* **PROBLEM REQUIREMENTS**: Produce the records below again, word for word, but stop after the line that contains "Inductive Addr : Type".

* **RECORDS FOR THE TASK**:
(* ===== verification/GoNetip.v ===== *)
(** * GoNetip: [net/netip] addresses, prefixes and address-port pairs

    The textual formats the configuration uses: [ParseAddr], [ParsePrefix],
    [ParseAddrPort] and the [String] methods, over the 4 or 16 address bytes. *)

From S2P Require Import Prelude GoStr GoNet GoCodec.

Local Open Scope N_scope.

(** [netip.Addr]: the zero value, an IPv4 address, or 16 bytes with a zone. *)
Inductive Addr : Type :=
  | AddrZero
  | Addr4 (a b c d : N)
  | Addr6 (bytes : list N) (zone : string).

#[export] Instance Addr_eq_dec : EqDecision Addr.
Proof. solve_decision. Defined.

Definition Is4 (a : Addr) : bool := match a with Addr4 _ _ _ _ => true | _ => false end.
Definition Is6 (a : Addr) : bool := match a with Addr6 _ _ => true | _ => false end.
Definition Is4In6 (a : Addr) : bool :=
  match a with
  | Addr6 bs _ => bool_decide (take 12 bs = [0;0;0;0;0;0;0;0;0;0;255;255])
  | _ => false
  end.

Definition parseAddrError (msg : string) : error := errorString ("ParseAddr: " +:+ msg).

(** ** IPv4: [parseIPv4Fields] *)
Fixpoint parseIPv4Fields_go (s : string) (first prev_dot : bool) (val : N) (digLen : nat)
    (fields : list N) : result (list N) :=
  match s with
  | "" =>
      if (Nat.ltb (length fields) 3) then Err (parseAddrError "IPv4 address too short")
      else Ok (fields ++ [val])
  | String c s' =>
      if is_digit c then
        if (Nat.eqb digLen 1) && (val =? 0)
        then Err (parseAddrError "IPv4 field has octet with leading zero")
        else
          let val' := val * 10 + (N_of_byte c - 48) in
          if 255 <? val' then Err (parseAddrError "IPv4 field has value >255")
          else parseIPv4Fields_go s' false false val' (S digLen) fields
      else if byte_eqb c "." then
        if first || bool_decide (s' = "") || prev_dot
        then Err (parseAddrError "IPv4 field must have at least one digit")
        else if (Nat.eqb (length fields) 3) then Err (parseAddrError "IPv4 address too long")
        else parseIPv4Fields_go s' false true 0 0 (fields ++ [val])
      else Err (parseAddrError "unexpected character")
  end.

Definition parseIPv4Fields (s : string) : result (list N) :=
  parseIPv4Fields_go s true false 0 0 [].

Definition parseIPv4 (s : string) : result Addr :=
  try fields := parseIPv4Fields s in
  match fields with
  | [a; b; c; d] => Ok (Addr4 a b c d)
  | _ => Err (parseAddrError "IPv4 address too short")
  end.

(** ** IPv6 *)
Definition hex_val_any (c : ascii) : option N :=
  let n := N_of_byte c in
  if (48 <=? n) && (n <=? 57) then Some (n - 48)
  else if (97 <=? n) && (n <=? 102) then Some (n - 97 + 10)
  else if (65 <=? n) && (n <=? 70) then Some (n - 65 + 10)
  else None.

(** The hex number of one group: its digit count, value, and the rest. *)
Fixpoint parseHexGroup (s : string) (off : nat) (acc : N) : result (nat * N * string) :=
  match s with
  | "" => Ok (off, acc, s)
  | String c s' =>
      match hex_val_any c with
      | None => Ok (off, acc, s)
      | Some v =>
          if Nat.ltb 3 off
          then Err (parseAddrError "each group must have 4 or fewer digits")
          else parseHexGroup s' (S off) (acc * 16 + v)
      end
  end.

(** The loop [for i < 16]: every round stores at least two bytes, so eight
    rounds of fuel are the loop's own bound. *)
Fixpoint parseIPv6_loop (fuel : nat) (ip : list N) (ellipsis : option nat) (s : string)
    : result (list N * option nat * string) :=
  match fuel with
  | O => Ok (ip, ellipsis, s)
  | S f =>
      if Nat.leb 16 (length ip) then Ok (ip, ellipsis, s) else
      try (off, acc, rest) := parseHexGroup s 0 0 in
      if Nat.eqb off 0
      then Err (parseAddrError "each colon-separated field must have at least one digit")
      else if HasPrefix rest "." then
        if bool_decide (ellipsis = None) && negb (Nat.eqb (length ip) 12)
        then Err (parseAddrError "embedded IPv4 address must replace the final 2 fields of the address")
        else if Nat.ltb 16 (length ip + 4)
        then Err (parseAddrError "too many hex fields to fit an embedded IPv4 at the end of the address")
        else try v4 := parseIPv4Fields s in Ok (ip ++ v4, ellipsis, "")
      else
        let ip' := ip ++ [acc / 256; acc mod 256] in
        match rest with
        | "" => Ok (ip', ellipsis, "")
        | String c rest' =>
            if negb (byte_eqb c ":")
            then Err (parseAddrError "unexpected character, want colon")
            else match rest' with
            | "" => Err (parseAddrError "colon must be followed by more characters")
            | String c' rest'' =>
                if byte_eqb c' ":" then
                  match ellipsis with
                  | Some _ => Err (parseAddrError "multiple :: in address")
                  | None =>
                      if bool_decide (rest'' = "") then Ok (ip', Some (length ip'), "")
                      else parseIPv6_loop f ip' (Some (length ip')) rest''
                  end
                else parseIPv6_loop f ip' ellipsis rest'
            end
        end
  end.

Definition parseIPv6 (input : string) : result Addr :=
  try (s, zone) :=
    (match index_byte "%" input with
     | None => Ok (input, "")
     | Some i =>
         if bool_decide (str_drop (S i) input = "")
         then Err (parseAddrError "zone must be a non-empty string")
         else Ok (str_take i input, str_drop (S i) input)
     end) in
  let '(s, ellipsis) :=
    match strip_prefix "::" s with Some r => (r, Some 0%nat) | None => (s, None) end in
  if bool_decide (ellipsis = Some 0%nat) && bool_decide (s = "")
  then Ok (Addr6 (replicate 16 0) zone)
  else
    try (ip, ellipsis, rest) := parseIPv6_loop 8 [] ellipsis s in
    if negb (bool_decide (rest = "")) then Err (parseAddrError "trailing garbage after address")
    else if Nat.ltb (length ip) 16 then
      match ellipsis with
      | None => Err (parseAddrError "address string too short")
      | Some e => Ok (Addr6 (take e ip ++ replicate (16 - length ip) 0 ++ drop e ip) zone)
      end
    else match ellipsis with
      | Some _ => Err (parseAddrError "the :: must expand to at least one field of zeros")
      | None => Ok (Addr6 ip zone)
      end.

(** [netip.ParseAddr]: the first of [.], [:], [%] decides the family. *)
Fixpoint ParseAddr_family (s : string) : option ascii :=
  match s with
  | "" => None
  | String c s' =>
      if byte_eqb c "." || byte_eqb c ":" || byte_eqb c "%" then Some c
      else ParseAddr_family s'
  end.

Definition ParseAddr (s : string) : result Addr :=
  match ParseAddr_family s with
  | Some "."%char => parseIPv4 s
  | Some ":"%char => parseIPv6 s
  | Some _ => Err (parseAddrError "missing IPv6 address")
  | None => Err (parseAddrError "unable to parse IP")
  end.

(** ** Printing *)
Fixpoint hex_of_N_go (fuel : nat) (n : N) (acc : string) : string :=
  match fuel with
  | O => acc
  | S f =>
      let acc' := String (hex_digit (n mod 16)) acc in
      if n <? 16 then acc' else hex_of_N_go f (n / 16) acc'
  end.
(** [appendHex] of a 16-bit group: one to four lower-case digits. *)
Definition appendHex (n : N) : string := hex_of_N_go 4 n "".

Definition string4 (a b c d : N) : string :=
  utoa a +:+ "." +:+ utoa b +:+ "." +:+ utoa c +:+ "." +:+ utoa d.

Fixpoint groups_of (bs : list N) : list N :=
  match bs with
  | h :: l :: bs' => h * 256 + l :: groups_of bs'
  | _ => []
  end.

Fixpoint zero_run (gs : list N) : nat :=
  match gs with 0 :: gs' => S (zero_run gs') | _ => O end.

(** The first longest run of at least two zero groups, as in [appendTo6]. *)
Fixpoint longest_zeros (gs : list N) (i : nat) (best : option (nat * nat)) : option (nat * nat) :=
  match gs with
  | [] => best
  | _ :: gs' =>
      let l := zero_run gs in
      let bestlen := match best with Some (s, e) => (e - s)%nat | None => O end in
      longest_zeros gs' (S i)
        (if Nat.leb 2 l && Nat.ltb bestlen l then Some (i, (i + l)%nat) else best)
  end.

Fixpoint join_groups (gs : list N) : string :=
  match gs with
  | [] => ""
  | [g] => appendHex g
  | g :: gs' => appendHex g +:+ ":" +:+ join_groups gs'
  end.

Definition string6 (bs : list N) (zone : string) : string :=
  let gs := groups_of bs in
  let body :=
    match longest_zeros gs 0 None with
    | None => join_groups gs
    | Some (s, e) => join_groups (take s gs) +:+ "::" +:+ join_groups (drop e gs)
    end in
  if bool_decide (zone = "") then body else body +:+ "%" +:+ zone.

Definition Addr_String (a : Addr) : string :=
  match a with
  | AddrZero => "invalid IP"
  | Addr4 a b c d => string4 a b c d
  | Addr6 bs zone =>
      if Is4In6 (Addr6 bs zone) then
        match drop 12 bs with
        | [a; b; c; d] =>
            "::ffff:" +:+ string4 a b c d +:+ (if bool_decide (zone = "") then "" else "%" +:+ zone)
        | _ => string6 bs zone
        end
      else string6 bs zone
  end.

(** ** Prefixes *)
Record Prefix := mkPrefix { Prefix_Addr : Addr; Prefix_Bits : Z }.

#[export] Instance Prefix_eq_dec : EqDecision Prefix.
Proof. solve_decision. Defined.

Definition parsePrefixError (msg : string) : error :=
  errorString ("netip.ParsePrefix: " +:+ msg).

* **EXERCISE SOLUTION**:
(* ===== verification/GoNetip.v ===== *)
(** * GoNetip: [net/netip] addresses, prefixes and address-port pairs

    The textual formats the configuration uses: [ParseAddr], [ParsePrefix],
    [ParseAddrPort] and the [String] methods, over the 4 or 16 address bytes. *)

From S2P Require Import Prelude GoStr GoNet GoCodec.

Local Open Scope N_scope.

(** [netip.Addr]: the zero value, an IPv4 address, or 16 bytes with a zone. *)
Inductive Addr : Type :=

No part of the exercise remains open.